I long for the smell of pine sap and the fragrance of incense that surrounded the Villa Gardenia. I long only for those two smells. As for the people who passed through my life, I feel nothing toward them. Even my mother, I do not long for her in the real sense of the word. I knew true longing when I was in love and stupid. Longing bites and hurts. But now I long for my mother without pain, I miss her because I pity her. The poor thing visited me once in prison. Visits here are strange. The prisoners stand behind iron bars while family members face them from the other side, and the shouting starts. My mother came once and brought me nothing, unlike the other family members who brought food and cigarettes to their imprisoned sons. She came and stood with the rest of the group, and did not see me. It was truly strange — I am the tallest prisoner here, and I feel that I am growing taller, even though that is scientifically impossible, since a man stops growing when he is in adolescence. Yet I’m growing taller and thinner, I know it and I am surprised by it, yet my mother didn’t see me. She stood there with her mussed kokina and looked to the right and the left looking for me, while all the time I was standing right in front of her. I shouted out to her and then she saw me and wept. She covered her ears with her hands and bowed her head. She covered her ears because the clamor hurt them, it was like my grandfather whose ears grew larger in his last days and who would spread his palms over them so that the sound wouldn’t enter his brain and crush it.
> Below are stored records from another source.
(* ===== verification/OnCpus.v ===== *)
(** * OnCpus: the frame-pointer profilers on several CPUs

    src/bpf/offcpu.bpf.c and src/bpf/perf.bpf.c run on every CPU and share their
    maps.  OffCpu and Perf take a run of a program as one step; here the CPUs
    interleave between the accesses to the maps, one per step: a lookup, an
    update, a delete, the atomic addition of the off-CPU profiler, and the load
    and the store that the plain increment of [val] of the on-CPU profiler is. *)
From S2P Require Import Prelude Bpf Sampling OffCpu Perf.

(** ** The off-CPU profiler *)

(** Where a CPU is in [handle_sched_switch]: before the update of [start] for the
    task that leaves, before the lookup for the one that returns; with an
    interval read, before the lookup of its key, before the addition through the
    pointer found or before the insertion when none was; before the delete. *)
Inductive spc :=
| SwOut (e : switch)
| SwIn (e : switch)
| SwFind (sk : start_key) (ok : offcpu_key) (delta : Z)
| SwAdd (sk : start_key) (ok : offcpu_key) (delta : Z)
| SwInsert (sk : start_key) (ok : offcpu_key) (delta : Z)
| SwDelete (sk : start_key).

(** What became of an interval: the two ways of counting it, and the two errors
    [bpf_map_update_elem] can return, which the program ignores. *)
Inductive fate := Added | Inserted | Raced | Full.
#[export] Instance fate_eq_dec : EqDecision fate.
Proof. solve_decision. Defined.

Record smp := Smp {
  m_start : gmap start_key start_val;
  m_counts : gmap offcpu_key Z;
  m_cpu : gmap nat spc;
  (** the accesses to [start] so far: [true] for the task that leaves *)
  m_half : list (bool * switch);
  m_done : list (offcpu_key * Z * fate);
}.
Definition smp_init : smp := Smp ∅ ∅ ∅ [] [].

Inductive smp_op := Begin (c : nat) (e : switch) | Go (c : nat).
Definition cpu_of (o : smp_op) : nat := match o with Begin c _ | Go c => c end.

Section offcpu.
  Context (cfg : offcpu_cfg).

(** The error of an insertion, by its return value. *)
Definition fate_of (rc : Z) : fate := if rc =? 0 then Inserted else if rc =? - EEXIST then Raced else Full.

Definition smp_go (c : nat) (m : smp) : option smp :=
  let at_ p := <[c := p]> (m_cpu m) in
  match m_cpu m !! c with
  | None => None
  | Some (SwOut e) =>
      Some (Smp (match leaves cfg e with Some (k, sv) => (hash_update START_MAPS_SIZE BPF_ANY (m_start m) k sv).2 | None => m_start m end)
              (m_counts m) (at_ (SwIn e)) (m_half m ++ [(true, e)]) (m_done m))
  | Some (SwIn e) =>
      let idle := Smp (m_start m) (m_counts m) (delete c (m_cpu m)) (m_half m ++ [(false, e)]) (m_done m) in
      match returns cfg e with
      | None => Some idle
      | Some sk =>
          match m_start m !! sk with
          | None => Some idle
          | Some sv =>
              if 0 <? sv_timestamp sv
              then Some (Smp (m_start m) (m_counts m)
                     (at_ (SwFind sk (sk.2, sv_kern_stack sv, sv_user_stack sv) (u64 (sw_now e - sv_timestamp sv))))
                     (m_half m ++ [(false, e)]) (m_done m))
              else Some idle
          end
      end
  | Some (SwFind sk ok d) =>
      let p := match m_counts m !! ok with Some _ => SwAdd sk ok d | None => SwInsert sk ok d end in
      Some (Smp (m_start m) (m_counts m) (at_ p) (m_half m) (m_done m))
  | Some (SwAdd sk ok d) =>
      Some (Smp (m_start m) (<[ok := u64 (default 0 (m_counts m !! ok) + d)]> (m_counts m)) (at_ (SwDelete sk)) (m_half m)
              (m_done m ++ [(ok, d, Added)]))
  | Some (SwInsert sk ok d) =>
      let '(rc, counts) := hash_update OFFCPU_MAPS_SIZE BPF_NOEXIST (m_counts m) ok d in
      Some (Smp (m_start m) counts (at_ (SwDelete sk)) (m_half m) (m_done m ++ [(ok, d, fate_of rc)]))
  | Some (SwDelete sk) => Some (Smp (delete sk (m_start m)) (m_counts m) (delete c (m_cpu m)) (m_half m) (m_done m))
  end.

Definition smp_step (m : smp) (o : smp_op) : option smp :=
  match o with
  | Begin c e =>
      match m_cpu m !! c with
      | None => Some (Smp (m_start m) (m_counts m) (<[c := SwOut e]> (m_cpu m)) (m_half m) (m_done m))
      | Some _ => None
      end
  | Go c => smp_go c m
  end.
Fixpoint smp_run (m : smp) (os : list smp_op) : option smp :=
  match os with [] => Some m | o :: l => m' ← smp_step m o; smp_run m' l end.

(** One CPU alone runs [handle_sched_switch]. *)
Lemma smp_alone e start counts half done :
  exists n half' done',
    smp_run (Smp start counts ∅ half done) (Begin 0%nat e :: replicate n (Go 0%nat)) =
    let s := handle_sched_switch cfg e (OffState start counts) in
    Some (Smp (OffCpu.start s) (offcpu_counts s) ∅ half' done').
Proof using Type.
  unfold handle_sched_switch. set (st1 := switch_out cfg e (OffState start counts)).
  assert (E1 : OffCpu.start st1 = match leaves cfg e with Some (k, sv) => (hash_update START_MAPS_SIZE BPF_ANY start k sv).2 | None => start end /\
    offcpu_counts st1 = counts).
  { subst st1. unfold switch_out, leaves. by destruct (_ && _ && _). }
  destruct st1 as [start1 counts1]. simpl in E1. destruct E1 as [E1 ->].
  set (m1 := Smp start1 counts (<[0%nat := SwIn e]> ∅) (half ++ [(true, e)]) done).
  assert (Hstep : forall n m, smp_go 0 m1 = Some m ->
    smp_run (Smp start counts ∅ half done) (Begin 0%nat e :: replicate (S (S n)) (Go 0%nat)) = smp_run m (replicate n (Go 0%nat))).
  { intros n m Hm. set (m0 := Smp start counts (<[0%nat := SwOut e]> ∅) half done).
    assert (H0 : smp_step (Smp start counts ∅ half done) (Begin 0%nat e) = Some m0)
      by (cbn [smp_step m_cpu]; by rewrite lookup_empty).
    assert (H1 : smp_step m0 (Go 0%nat) = Some m1).
    { cbn [smp_step]. unfold smp_go, m0. cbn [m_cpu m_start m_counts m_half m_done]. by rewrite lookup_insert_eq, insert_insert_eq, <- E1. }
    cbn [smp_run replicate]. rewrite H0. cbn [mbind option_bind]. rewrite H1. cbn [mbind option_bind smp_step]. by rewrite Hm. }
  assert (Hgo : forall m, smp_go 0 m1 = m -> m = match returns cfg e with
    | None => Some (Smp start1 counts ∅ (half ++ [(true, e)] ++ [(false, e)]) done)
    | Some sk => match start1 !! sk with
      | None => Some (Smp start1 counts ∅ (half ++ [(true, e)] ++ [(false, e)]) done)
      | Some sv => if 0 <? sv_timestamp sv
        then Some (Smp start1 counts (<[0%nat := SwFind sk (sk.2, sv_kern_stack sv, sv_user_stack sv) (u64 (sw_now e - sv_timestamp sv))]> ∅)
                     (half ++ [(true, e)] ++ [(false, e)]) done)
        else Some (Smp start1 counts ∅ (half ++ [(true, e)] ++ [(false, e)]) done) end end).
  { intros m <-. unfold smp_go, m1. cbn [m_cpu m_start m_counts m_half m_done].
    rewrite lookup_insert_eq, delete_insert_eq, delete_empty, <- app_assoc.
    destruct (returns cfg e) as [sk|]; [|done]. destruct (start1 !! sk) as [sv|]; [|done]. by rewrite insert_insert_eq. }
  specialize (Hgo _ eq_refl). unfold switch_in, returns in *. cbn [OffCpu.start offcpu_counts]. destruct (_ && _).
  2: { exists 2%nat. do 2 eexists. by rewrite (Hstep 0%nat _ Hgo). }
  destruct (start1 !! _) as [sv|].
  2: { exists 2%nat. do 2 eexists. by rewrite (Hstep 0%nat _ Hgo). }
  destruct (0 <? sv_timestamp sv).
  2: { exists 2%nat. do 2 eexists. by rewrite (Hstep 0%nat _ Hgo). }
  destruct (counts !! _) eqn:Ec; [|destruct (hash_update _ _ _ _ _) as [rc cs] eqn:Eh];
    (exists 5%nat; do 2 eexists; rewrite (Hstep 3%nat _ Hgo); cbn [smp_run smp_step replicate snd];
     unfold smp_go at 3; cbn [m_cpu m_start m_counts m_half m_done]; rewrite lookup_insert_eq, insert_insert_eq, Ec; cbn [mbind option_bind];
     unfold smp_go at 2; cbn [m_cpu m_start m_counts m_half m_done]; rewrite lookup_insert_eq, insert_insert_eq, ?Ec, ?Eh;
     cbn [mbind option_bind default from_option]; unfold smp_go; cbn [m_cpu m_start m_counts m_half m_done];
     by rewrite lookup_insert_eq, delete_insert_eq, delete_empty).
Qed.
I shouted out to her and she blocked her ears and asked me to lower my voice. I asked her how she was doing and she answered me quietly, but I did hear her. I heard her voice through all the other voices and understood that they had evicted her from the house in the al-Mrayyeh quarter in Ain Rummaneh. When she went back to her house in Mseitbeh, she found it inhabited by a family she didn’t know. She told them it was her house, but they threw her out and threatened to call the police. She said that now she lived in lower Mseitbeh. She had rented a small room in the neighborhood of huts inhabited by housemaids, Syrian construction workers, and Kurds. She also said that she was paying a hundred thousand lira a month for her room and that she was going to end up begging in order to eat because she didn’t have a cent.
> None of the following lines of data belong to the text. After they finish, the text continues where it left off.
(** The attach cookie of the probe named after the record. *)
Definition kind_of (r : gpu_record) : Z :=
  match r with
  | RLaunch _ => KIND_LAUNCH
  | RExec _ => KIND_EXEC
  | RModule _ => KIND_MODULE
  | RPc _ => KIND_PC
  | RLaunchSampled _ => KIND_LAUNCH_SAMPLED
  | RKernelName _ => KIND_KERNEL_NAME
  | RStallMap _ => KIND_STALL_MAP
  | RSamplingWindow _ => KIND_SAMPLING_WINDOW
  | RConfig _ => KIND_CONFIG
  | RDropped _ => KIND_DROPPED
  end.

Definition fields_of (r : gpu_record) : list cfield :=
  match r with
  | RLaunch (GpuLaunch a b c d e f p) =>
      [FInt 8 a; FInt 8 b; FInt 8 c; FInt 8 d; FInt 8 e; FInt 4 f; FInt 4 p]
  | RExec (GpuExec a b c d e f) => [FInt 8 a; FInt 8 b; FInt 8 c; FInt 8 d; FInt 8 e; FInt 8 f]
  | RModule (GpuModuleLoad a b c d e) => [FInt 8 a; FInt 8 b; FInt 8 c; FInt 8 d; FInt 8 e]
  | RPc (GpuPcSample a b c d e f p) =>
      [FInt 8 a; FInt 8 b; FInt 8 c; FInt 4 d; FInt 4 e; FInt 4 f; FInt 4 p]
  | RLaunchSampled (GpuLaunchSampled a b c d e f g h) =>
      [FInt 8 a; FInt 8 b; FInt 8 c; FInt 8 d; FInt 8 e; FInt 4 f; FInt 4 g; FInt 8 h]
  | RKernelName (GpuKernelName a b c p n) =>
      [FInt 8 a; FInt 2 b; FInt 1 c; FBytes 5 p; FBytes GPU_KERNEL_NAME_MAX n]
  | RStallMap (GpuStallReason a b c p n) =>
      [FInt 4 a; FInt 2 b; FInt 1 c; FInt 1 p; FBytes GPU_STALL_NAME_MAX n]
  | RSamplingWindow (GpuSamplingWindow a b c p d) =>
      [FInt 8 a; FInt 8 b; FInt 1 c; FBytes 3 p; FInt 4 d]
  | RConfig (GpuConfig a b c d p) => [FInt 8 a; FInt 4 b; FInt 4 c; FInt 1 d; FBytes 7 p]
  | RDropped (GpuDropped a b p) => [FInt 8 a; FInt 1 b; FBytes 7 p]
  end.

(** Every member holds a value of its type. *)
Definition fwf (f : cfield) : Prop :=
  match f with
  | FInt w v => 0 <= v < 256 ^ Z.of_nat w
  | FBytes n bs => length bs = n /\ Forall is_u8 bs
  end.
#[global] Instance is_u8_dec z : Decision (is_u8 z).
Proof. unfold is_u8. apply _. Defined.
#[global] Instance fwf_dec f : Decision (fwf f).
Proof. destruct f; cbn [fwf]; apply _. Defined.
Definition record_wf (r : gpu_record) : Prop := Forall fwf (fields_of r).

#[global] Instance record_wf_dec r : Decision (record_wf r).
Proof. unfold record_wf. apply _. Defined.

(** The record in memory. *)
Definition encode (junk : nat -> Z) (r : gpu_record) : list Z := layout junk (fields_of r).

(** ** The consumer's records (records.go) *)

Record Launch := MkLaunch {
  Correlation : Z; KernelID : Z; QueueID : Z; ContextID : Z; TimeNs : Z; TID : Z;
}.
Record Exec := MkExec {
  ex_Correlation : Z; ex_KernelID : Z; ex_QueueID : Z; ex_DeviceID : Z; ex_StartNs : Z; ex_EndNs : Z;
}.
Record ModuleLoad := MkModuleLoad {
  ml_CubinCRC : Z; ml_ModuleID : Z; ml_SizeBytes : Z; ml_LoadNs : Z; ml_BytesPtr : Z;
}.
Record PCSample := MkPCSample {
  pc_CubinCRC : Z; pc_Correlation : Z; pc_PCOffset : Z; pc_FunctionIndex : Z; pc_StallIndex : Z;
  pc_Count : Z;
}.
Record Dropped := MkDropped { dr_Count : Z; dr_Class : Z }.
Record Config := MkConfig { cf_ClockHz : Z; cf_SamplingFactor : Z; cf_SMCount : Z; cf_Vendor : Z }.
Record StallReason := MkStallReason { sr_Index : Z; sr_Name : list Z; sr_Truncated : bool }.
Record SamplingWindow := MkSamplingWindow {
  sw_StartNs : Z; sw_EndNs : Z; sw_Mode : Z; sw_NextStartDeltaMs : Z;
}.
Record LaunchSampled := MkLaunchSampled {
  ls_Correlation : Z; ls_KernelID : Z; ls_QueueID : Z; ls_ContextID : Z; ls_TimeNs : Z;
  ls_TID : Z; ls_SamplePeriod : Z; ls_LaunchSeq : Z;
}.
Record KernelName := MkKernelName { kn_KernelID : Z; kn_Name : list Z; kn_Truncated : bool }.

Inductive abi_err :=
| ErrShortRecord
| ErrInvalidSamplePeriod
| ErrWindowInverted (start end_ : Z)
| ErrNameLength (n max : Z)
| ErrSampledBatchNotSingular (count : Z)
| ErrPayloadClaim (nbytes has : Z).

(** Go's [(value, error)]. *)
Inductive result (A : Type) := Ok (a : A) | Err (e : abi_err).
Arguments Ok {A}.
Arguments Err {A}.
#[global] Instance result_ret : MRet result := @Ok.
#[global] Instance result_bind : MBind result := fun A B f m =>
  match m with Ok a => f a | Err e => Err e end.
#[global] Instance result_fmap : FMap result := fun A B f m =>
  match m with Ok a => Ok (f a) | Err e => Err e end.

Definition SizeLaunch : nat := 48.
Definition SizeExec : nat := 48.
Definition SizeModuleLoad : nat := 40.
Definition SizePCSample : nat := 40.
Definition SizeConfig : nat := 24.
Definition SizeDropped : nat := 16.
Definition SizeLaunchSampled : nat := 56.
Definition SizeKernelName : nat := 272.
Definition SizeStallReason : nat := 136.
Definition SizeSamplingWindow : nat := 24.
Definition GPUKernelNameMax : Z := 256.
Definition GPUStallNameMax : Z := 128.

(** [le.Uint64(b[off:])] and the like; callers have checked the length. *)
Definition le_at (n off : nat) (b : list Z) : Z := le_decode (take n (drop off b)).
Definition Uint64 (b : list Z) (off : nat) : Z := le_at 8 off b.
Definition Uint32 (b : list Z) (off : nat) : Z := le_at 4 off b.
Definition Uint16 (b : list Z) (off : nat) : Z := le_at 2 off b.
Definition byte_at (b : list Z) (off : nat) : Z := le_at 1 off b.

Definition DecodeLaunch (b : list Z) : result Launch :=
  if (length b <? SizeLaunch)%nat then Err ErrShortRecord
  else Ok (MkLaunch (Uint64 b 0) (Uint64 b 8) (Uint64 b 16) (Uint64 b 24) (Uint64 b 32) (Uint32 b 40)).

Definition DecodeExec (b : list Z) : result Exec :=
  if (length b <? SizeExec)%nat then Err ErrShortRecord
  else Ok (MkExec (Uint64 b 0) (Uint64 b 8) (Uint64 b 16) (Uint64 b 24) (Uint64 b 32) (Uint64 b 40)).

Definition DecodeModuleLoad (b : list Z) : result ModuleLoad :=
  if (length b <? SizeModuleLoad)%nat then Err ErrShortRecord
  else Ok (MkModuleLoad (Uint64 b 0) (Uint64 b 8) (Uint64 b 16) (Uint64 b 24) (Uint64 b 32)).

Definition DecodePCSample (b : list Z) : result PCSample :=
  if (length b <? SizePCSample)%nat then Err ErrShortRecord
  else Ok (MkPCSample (Uint64 b 0) (Uint64 b 8) (Uint64 b 16) (Uint32 b 24) (Uint32 b 28) (Uint32 b 32)).

Definition DecodeConfig (b : list Z) : result Config :=
  if (length b <? SizeConfig)%nat then Err ErrShortRecord
  else Ok (MkConfig (Uint64 b 0) (Uint32 b 8) (Uint32 b 12) (byte_at b 16)).

Definition DecodeStallReason (b : list Z) : result StallReason :=
  if (length b <? SizeStallReason)%nat then Err ErrShortRecord
  else
    let n := Uint16 b 4 in
    if GPUStallNameMax <? n then Err (ErrNameLength n GPUStallNameMax)
    else Ok (MkStallReason (Uint32 b 0) (take (Z.to_nat n) (drop 8 b)) (negb (byte_at b 6 =? 0))).

Definition DecodeSamplingWindow (b : list Z) : result SamplingWindow :=
  if (length b <? SizeSamplingWindow)%nat then Err ErrShortRecord
  else
    let start := Uint64 b 0 in
    let end_ := Uint64 b 8 in
    let delta := if end_ =? 0 then 0 else Uint32 b 20 in
    if negb (end_ =? 0) && (end_ <? start) then Err (ErrWindowInverted start end_)
    else Ok (MkSamplingWindow start end_ (byte_at b 16) delta).

Definition DecodeDropped (b : list Z) : result Dropped :=
  if (length b <? SizeDropped)%nat then Err ErrShortRecord
  else Ok (MkDropped (Uint64 b 0) (byte_at b 8)).

Definition DecodeLaunchSampled (b : list Z) : result LaunchSampled :=
  if (length b <? SizeLaunchSampled)%nat then Err ErrShortRecord
  else
    let period := Uint32 b 44 in
    if period =? 0 then Err ErrInvalidSamplePeriod
    else Ok (MkLaunchSampled (Uint64 b 0) (Uint64 b 8) (Uint64 b 16) (Uint64 b 24) (Uint64 b 32)
               (Uint32 b 40) period (Uint64 b 48)).

Definition DecodeKernelName (b : list Z) : result KernelName :=
  if (length b <? SizeKernelName)%nat then Err ErrShortRecord
  else
    let n := Uint16 b 8 in
    if GPUKernelNameMax <? n then Err (ErrNameLength n GPUKernelNameMax)
    else Ok (MkKernelName (Uint64 b 0) (take (Z.to_nat n) (drop 16 b)) (negb (byte_at b 10 =? 0))).

(** ** [decodeBatch] (consumer.go) *)

Definition batchHdrSize : nat := 40.

Record go_batch := GoBatch {
  Kind : Z; Seq : Z; PID : Z; BTID : Z; RawCount : Z; StackID : Z;
  Launches : list Launch;
  Execs : list Exec;
  SampledLaunches : list LaunchSampled;
  KernelNames : list KernelName;
  Modules : list ModuleLoad;
  PCSamples : list PCSample;
  StallReasons : list StallReason;
  SamplingWindows : list SamplingWindow;
  Configs : list Config;
  Drops : list Dropped;
}.

(** [for i := 0; i < count; i++ { rec, err := dec(payload[i*size:]); ... }] *)
Definition decode_all {A} (dec : list Z -> result A) (size count : nat) (payload : list Z)
  : result (list A) :=
  mapM (fun i => dec (drop (i * size) payload)) (seq 0 count).

(** One arm of the switch: the check that the payload holds [count] records,
    and the loop. *)
Definition decode_slice {A} (dec : list Z -> result A) (size : nat) (count : Z) (payload : list Z)
  : result (list A) :=
  if Z.of_nat (length payload) / Z.of_nat size <? count then Err ErrShortRecord
  else decode_all dec size (Z.to_nat count) payload.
Nabil Zeitoun, one of the prison guards, took pity on me. He noticed that no one visited me, and that I put nothing in the trust, and seeing my insistence, he gave me twenty sheets of white paper and a ballpoint pen, saying that was all he could manage for me. I decided to write the story of my life all over again, in tiny script, with words like ants, so that no one else could read it. I saw with my own eyes how the interrogator had trampled my pages and how he drowned the pages in the foul stagnant water. I can still smell it, mingled with the smell of men’s sweat and urine, which keeps me from remembering. I want to remember everything. I try, but I see everything black on white, I cannot read, it’s as if I were reading in a dream. I see letters whose riddles I cannot unlock.

On these pages I’ll write very small letters, squeezing an entire page into one line. The pain has not left me. The prison doctor diagnosed me as suffering from a rectal prolapse because of the bottle and said that it might require an operation. But he advised me to be patient and not to have the operation in the prison hospital because the outcome was not guaranteed.
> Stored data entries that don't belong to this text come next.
(* ===== verification/CubinQueue.v ===== *)
(** * CubinQueue: capturing a module's code on the application's thread

    Models src/shim/core/cubinqueue.h and cubinqueue.cc.  [capture] runs inside
    the vendor's callback on any application thread and only copies; [settle]
    runs on the adapter's thread, computes the CRC and queues the copy; [drain]
    offers the queued copies to the consumer.  The three share a mutex that none
    of them holds across a vendor call or an offer, so they interleave: the
    model is a machine whose steps are the critical sections and the calls made
    between them.  Copies live in a heap, [free] of anything but a live block is
    a fault, and the code a thread holds between two steps is its state. *)
From S2P Require Import Prelude.

(** ** The heap *)

Record heap := Heap { h_blocks : gmap nat (list Z); h_next : nat }.

(** [malloc] and the copy into the new block. *)
Definition h_alloc (bs : list Z) (h : heap) : nat * heap :=
  (h_next h, Heap (<[h_next h := bs]> (h_blocks h)) (S (h_next h))).

(** [free]: false is undefined behaviour. *)
Definition h_free (p : nat) (h : heap) : bool * heap :=
  (bool_decide (is_Some (h_blocks h !! p)), Heap (delete p (h_blocks h)) (h_next h)).

(** ** The queue *)

(** [CubinView]: a null pointer, or the bytes of the vendor's buffer. *)
Definition cubin_view := option (list Z).
Definition view_size (v : cubin_view) : Z := match v with Some bs => Z.of_nat (length bs) | None => 0 end.
Definition view_empty (v : cubin_view) : bool :=
  match v with None => true | Some bs => view_size v =? 0 end.

(** [copy_to] into an owned buffer of [cap] bytes: what the buffer holds then,
    or no copy. *)
Definition copy_to (v : cubin_view) (cap : Z) : option (list Z) :=
  match v with
  | Some bs => if (view_size v =? 0) || (cap <? view_size v) then None else Some bs
  | None => None
  end.

Record CubinQueueLimits := Limits {
  max_entries : Z;
  max_queued_bytes : Z;
  max_cubin_bytes : Z;
  max_interned : Z;
  max_pending_entries : Z;
  max_pending_bytes : Z;
}.
Definition default_limits : CubinQueueLimits :=
  Limits 512 (64 * 1024 * 1024) (8 * 1024 * 1024) 4096 512 (64 * 1024 * 1024).

Record Entry := MkEntry { en_crc : Z; en_module_id : Z; en_load_ns : Z; en_bytes : nat; en_len : Z }.
(** The calls carry the readings of one clock that does not run backwards. *)
Fixpoint ordered {Why} (t : Z) (os : list (lim_op Why)) : Prop :=
  match os with [] => True | o :: os' => t <= op_time o < 2 ^ 64 /\ ordered (op_time o) os' end.

Fixpoint end_time {Why} (t : Z) (os : list (lim_op Why)) : Z :=
  match os with [] => t | o :: os' => end_time (op_time o) os' end.

Lemma ordered_app {Why} t (os os' : list (lim_op Why)) :
  ordered t (os ++ os') <-> ordered t os /\ ordered (end_time t os) os'.
Proof. revert t. induction os as [|o os IH]; intros t; simpl; [tauto|]. rewrite IH. tauto. Qed.

(** Successive times at most [g] apart. *)
Fixpoint paced (g t : Z) (ts : list Z) : Prop :=
  match ts with [] => True | t' :: ts' => t <= t' <= t + g /\ t' < 2 ^ 64 /\ paced g t' ts' end.
(** Successive distances, from [l] on, all between [lo] and [hi]. *)
Fixpoint chain (lo hi l : Z) (ds : list Z) : Prop :=
  match ds with [] => True | d :: ds' => lo <= d - l <= hi /\ chain lo hi d ds' end.

Lemma last_cons_default {A} (l : list A) (x d : A) : List.last (x :: l) d = List.last l x.
Proof. revert x d. induction l as [|y l IH]; intros x d; [done|]. change (List.last (y :: l) d = List.last (y :: l) x). by rewrite !IH. Qed.

Section Limiter.
  Context {S Why : Type} `{RateLimiter S Why}.

(** The actions a history caused, with the reason of those that were forced. *)
Definition lim_step (s : S * list (Z * option Why)) (o : lim_op Why) : S * list (Z * option Why) :=
  match o with
  | Ask t => let (b, s') := rl_ask t s.1 in (s', if b then s.2 ++ [(t, None)] else s.2)
  | Reset t why => (rl_reset t why s.1, s.2 ++ [(t, Some why)])
  end.
Definition lim_run (s : S * list (Z * option Why)) (os : list (lim_op Why)) : S * list (Z * option Why) :=
  foldl lim_step s os.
I am not writing for my own sake but for his sake and his mother’s. I want him to come back to me for his poor mother’s sake. We must find a solution for her, because she will be the heroine of the story. I don’t like stories where the heroes are men. Gaby will be the heroine of my story, with her kokina and her long hair that turns golden before the sea, and her lover the tailor, her father the cohno, and her son who wasted his life.

My mother visited me only once, I’m worried about her. I haven’t heard from her for a year and I have no way of getting in touch with her. That is why I wrote only one page. A whole year in which I wrote just one page. This was not out of laziness but out of confusion. I want the story to have a happy ending. I don’t want my story to end with the heroine, Gaby Abel Abyad, my mother and my sister, walking alone through the city streets, tripping over her shadow.